Suara Andin, adik perempuan satu-satunya. Sepulang bekerja, Arjune tidak kembali kerumahnya, ia justru mengemudikan mobil menuju rumah orangtuanya yang memiliki jarak tempuh satu setengah jam dari kantornya. Dua kali lipat lebih jauh dari jarak kantor menuju rumahnya sendiri. Namun ia harus melakukannya jika tidak ingin benar-benar gila menghadapi permasalahan rumah tangga yang tidak ada habisnya.

Ia yang semula berbaring disofa dengan lengan menutupi matanya, menyembunyikan tangis, perlahan bergerak. Mengintip sesaat dari bawah lengan untuk kemudian menemukan adiknya membawa piring berisi masakan ibunya.
"Gak usah dengerin mama, Andin tau kok, abang gak salah. Makan dulu ya."

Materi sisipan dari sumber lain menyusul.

Lemma digits2_pos_bounds (m : positive) :
  2 ^ (Zpos (digits2_pos m) - 1) <= Zpos m < 2 ^ Zpos (digits2_pos m).
Proof.
  induction m as [m IH|m IH|]; cbn [digits2_pos].
  - rewrite Pos2Z.inj_succ, Z.pow_succ_r by lia.
    replace (Z.succ (Zpos (digits2_pos m)) - 1) with (Z.succ (Zpos (digits2_pos m) - 1)) by lia.
    rewrite Z.pow_succ_r by lia. lia.
  - rewrite Pos2Z.inj_succ, Z.pow_succ_r by lia.
    replace (Z.succ (Zpos (digits2_pos m)) - 1) with (Z.succ (Zpos (digits2_pos m) - 1)) by lia.
    rewrite Z.pow_succ_r by lia. lia.
  - cbn. lia.
Qed.

Lemma digits2_pos_unique (m : positive) (n : Z) :
  2 ^ (n - 1) <= Zpos m < 2 ^ n -> Zpos (digits2_pos m) = n.
Proof.
  intros [Hlo Hhi]. pose proof (digits2_pos_bounds m) as [Dlo Dhi].
  assert (Hn : 0 <= n).
  { destruct (Z.lt_ge_cases n 0) as [Hneg|]; [|assumption].
    rewrite (Z.pow_neg_r 2 n) in Hhi by assumption. lia. }
  set (d := Zpos (digits2_pos m)) in *.
  assert (d - 1 < n).
  { apply (Z.pow_lt_mono_r_iff 2); lia. }
  assert (n - 1 < d).
  { apply (Z.pow_lt_mono_r_iff 2); lia. }
  lia.
Qed.

Lemma shr_1_m mrs : 0 <= shr_m mrs -> shr_m (shr_1 mrs) = shr_m mrs / 2.
Proof.
  destruct mrs as [m r s]. cbn [shr_m]. intros Hm.
  destruct m as [|p|p]; [reflexivity| |lia].
  destruct p as [p|p|]; cbn [shr_1 shr_m].
  - rewrite Pos2Z.inj_xI. apply (Z.div_unique _ 2 _ 1); lia.
  - rewrite Pos2Z.inj_xO. apply (Z.div_unique _ 2 _ 0); lia.
  - reflexivity.
Qed.

Lemma shr_iter_m p : forall mrs,
  0 <= shr_m mrs -> shr_m (iter_pos shr_1 p mrs) = shr_m mrs / 2 ^ Zpos p.
Proof.
  induction p as [p IH|p IH|]; intros mrs Hm; cbn [iter_pos].
  - assert (H1 : 0 <= shr_m (shr_1 mrs)).
    { rewrite shr_1_m by assumption. apply Z.div_pos; lia. }
    assert (H2 : 0 <= shr_m (iter_pos shr_1 p (shr_1 mrs))).
    { rewrite IH by assumption. apply Z.div_pos; lia. }
    rewrite IH, IH, shr_1_m by assumption.
    rewrite !Z.div_div by lia.
    replace (Zpos p~1) with (1 + Zpos p + Zpos p) by lia.
    rewrite !Z.pow_add_r by lia. f_equal. ring.
  - assert (H2 : 0 <= shr_m (iter_pos shr_1 p mrs)).
    { rewrite IH by assumption. apply Z.div_pos; lia. }
    rewrite IH, IH by assumption.
    rewrite Z.div_div by lia.
    replace (Zpos p~0) with (Zpos p + Zpos p) by lia.
    rewrite Z.pow_add_r by lia. reflexivity.
  - rewrite shr_1_m by assumption. reflexivity.
Qed.


Lemma shr_fexp_exact (m e : Z) :
  0 < m ->
  exists mrs,
    shr_fexp 53 1024 m e loc_Exact
      = (mrs, e + Z.max 0 (fexp 53 1024 (Zdigits2 m + e) - e)) /\
    shr_m mrs = m / 2 ^ Z.max 0 (fexp 53 1024 (Zdigits2 m + e) - e).
Proof.
  intros Hm. unfold shr_fexp, shr. cbn [shr_record_of_loc].
  destruct (fexp 53 1024 (Zdigits2 m + e) - e) as [|p|p] eqn:Hn.
  - eexists; split; [f_equal; lia|]. cbn [shr_m]. now rewrite Z.div_1_r.
  - eexists; split; [f_equal; lia|].
    rewrite shr_iter_m by (cbn [shr_m]; lia). reflexivity.
  - eexists; split; [f_equal; lia|]. cbn [shr_m]. now rewrite Z.div_1_r.
Qed.

Lemma round_nearest_even_bounds m l :
  m <= round_nearest_even m l <= m + 1.
Proof.
  unfold round_nearest_even.
  destruct l as [|[| |]]; try destruct (Z.even m); lia.
Qed.

Lemma fexp_normal x : -1074 <= x - 53 -> fexp 53 1024 x = x - 53.
Proof. unfold fexp, emin. lia. Qed.

(** Rounding an exact positive mantissa of at least 53 digits: the result is a
    normal float within a relative distance [2^-52] of the operand. *)
Lemma binary_round_aux_bounds (m : positive) (ex : Z) :
  53 <= Zpos (digits2_pos m) ->
  -1074 <= ex + Zpos (digits2_pos m) - 53 ->
  ex + Zpos (digits2_pos m) <= 1023 ->
  exists m' e',
    binary_round_aux 53 1024 false (Zpos m) ex loc_Exact = S754_finite false m' e' /\
    ex <= e' <= ex + Zpos (digits2_pos m) - 52 /\
    2 ^ 52 <= Zpos m' < 2 ^ 53 /\
    2 ^ 52 * (Zpos m - Zpos m' * 2 ^ (e' - ex)) < Zpos m /\
    2 ^ 52 * (Zpos m' * 2 ^ (e' - ex) - Zpos m) <= Zpos m.
Proof.
  intros Hd Hlo Hhi.
  pose proof (digits2_pos_bounds m) as [Dlo Dhi].
  set (d := Zpos (digits2_pos m)) in *.
  set (s := d - 53).
  assert (Hs : 0 <= s) by (unfold s; lia).
  assert (Hpow : 2 ^ (d - 1) = 2 ^ 52 * 2 ^ s).
  { replace (d - 1) with (52 + s) by (unfold s; lia). now rewrite Z.pow_add_r by lia. }
  assert (Hpow' : 2 ^ d = 2 ^ 53 * 2 ^ s).
  { replace d with (53 + s) at 1 by (unfold s; lia). now rewrite Z.pow_add_r by lia. }
  assert (HS : 0 < 2 ^ s) by (apply Z.pow_pos_nonneg; lia).
  unfold binary_round_aux.
  destruct (shr_fexp_exact (Zpos m) ex) as (mrs1 & E1 & M1); [lia|].
  cbn [Zdigits2] in E1, M1. fold d in E1, M1.
  rewrite fexp_normal in E1, M1 by lia.
  replace (Z.max 0 (d + ex - 53 - ex)) with s in E1, M1 by (unfold s; lia).
  rewrite E1.
  set (m1 := shr_m mrs1) in *.
  pose proof (Z.mul_div_le (Zpos m) (2 ^ s) HS) as Q1.
  pose proof (Z.mul_succ_div_gt (Zpos m) (2 ^ s) HS) as Q2.
  rewrite <- M1 in Q1, Q2.
  assert (B1 : 2 ^ 52 <= m1 < 2 ^ 53) by nia.
  pose proof (round_nearest_even_bounds m1 (loc_of_shr_record mrs1)) as R.
  set (m2 := round_nearest_even m1 (loc_of_shr_record mrs1)) in *.
  destruct (shr_fexp_exact m2 (ex + s)) as (mrs2 & E2 & M2); [lia|].
  destruct (Z.eq_dec m2 (2 ^ 53)) as [Htop|Htop].
  - (* the rounded mantissa reached 2^53: one more shift *)
    assert (D2 : Zdigits2 m2 = 54) by (rewrite Htop; reflexivity).
    rewrite D2, fexp_normal in E2, M2 by lia.
    replace (Z.max 0 (54 + (ex + s) - 53 - (ex + s))) with 1 in E2, M2 by lia.
    rewrite E2, M2, Htop. change (2 ^ 53 / 2 ^ 1) with (Zpos (2 ^ 52)).
    replace (ex + s + 1 <=? 1024 - 53) with true by (symmetry; apply Z.leb_le; unfold s; lia).
    exists (2 ^ 52)%positive, (ex + s + 1).
    split; [reflexivity|]. split; [unfold s; lia|]. split; [now compute|].
    replace (ex + s + 1 - ex) with (s + 1) by lia.
    rewrite Z.pow_add_r by lia.
    change (Zpos (2 ^ 52)) with (2 ^ 52). change (2 ^ 1) with 2.
    nia.
  - destruct m2 as [|q|q] eqn:Hm2; [lia| |lia].
    assert (D2 : Zdigits2 (Zpos q) = 53).
    { cbn [Zdigits2]. apply digits2_pos_unique. change (53 - 1) with 52. lia. }
    rewrite D2, fexp_normal in E2, M2 by (unfold s; lia).
    replace (Z.max 0 (53 + (ex + s) - 53 - (ex + s))) with 0 in E2, M2 by lia.
    rewrite E2, M2. change (2 ^ 0) with 1. rewrite Z.div_1_r.
    replace (ex + s + 0 <=? 1024 - 53) with true by (symmetry; apply Z.leb_le; unfold s; lia).
    exists q, (ex + s + 0).
    split; [reflexivity|]. split; [unfold s; lia|]. split; [lia|].
    replace (ex + s + 0 - ex) with s by lia.
    nia.
Qed.


Lemma binary_round_aux_exact (m : positive) (ex : Z) :
  Zpos (digits2_pos m) = 53 -> -1074 <= ex <= 971 ->
  binary_round_aux 53 1024 false (Zpos m) ex loc_Exact = S754_finite false m ex.
Proof.
  intros Hd He. unfold binary_round_aux, shr_fexp. cbn [Zdigits2].
  rewrite Hd, fexp_normal by lia.
  replace (53 + ex - 53 - ex) with 0 by lia.
  cbn [shr_record_of_loc shr loc_of_shr_record shr_m round_nearest_even Zdigits2].
  rewrite Hd, fexp_normal by lia.
  replace (53 + ex - 53 - ex) with 0 by lia.
  cbn [shr_record_of_loc shr shr_m].
  replace (ex <=? 1024 - 53) with true by (symmetry; apply Z.leb_le; lia).
  reflexivity.
Qed.

Lemma iter_xO (p n : positive) : Zpos (Pos.iter xO p n) = Zpos p * 2 ^ Zpos n.
Proof.
  induction n as [|n IH] using Pos.peano_ind.
  - cbn. lia.
  - rewrite Pos.iter_succ, Pos2Z.inj_xO, IH, Pos2Z.inj_succ, Z.pow_succ_r by lia. ring.
Qed.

Mungkin pikirannya salah, tentang tidak ada seorangpun yang memihaknya, ia hanya melupakan keberadaan sosok adik perempuan yang selalu mengerti dirinya. Tempatnya bercerita, satu-satunya orang yang bisa menerima keluh kesahnya tanpa menghakimi. Karenanya, ia semakin menangis. Semakin merasa gagal pula menjadi kakak. Seharusnya ia menjadi panutan, menjadi sosok terkuat untuk menjaga adik perempuannya, bukan malah sebaliknya.



Namun pada akhirnya, Arjune mampu menghabiskan satu piring makan malamnya. Andin disampingnya kembali bersabar mendengarkan keluh kesah yang menyiksa batin dan pikirannya.

"Abang gak mau ke psikiater juga? Gak tebus resep juga gak apa kok, bisa cerita-cerita masalah abang aja."      Jeda sejenak, Andin menggenggam tangan Arjune seraya menepuk-nepuk pelan memberikan ketenangan.       "Ini maksudnya bukan Andin gak mau dengerin cerita-ceritanya abang lagi, kan kalau konsultasi ke ahlinya bakalan dapet solusi yang baik juga. Kalau abang mau, Andin bisa atur jadwalnya. Mau ya bang, please?"



Entah sudah berapa kali bujukan adiknya ditolak secara halus, kali ini akhirnya ia mengiyakan tawaran adiknya. Mengosongkan jadwal untuk mendatangi klinik psikiater yang ditunjukkan oleh sang adik. Berharap beban-beban yang menari-nari dipundaknya dapat hilangkan meski perlahan.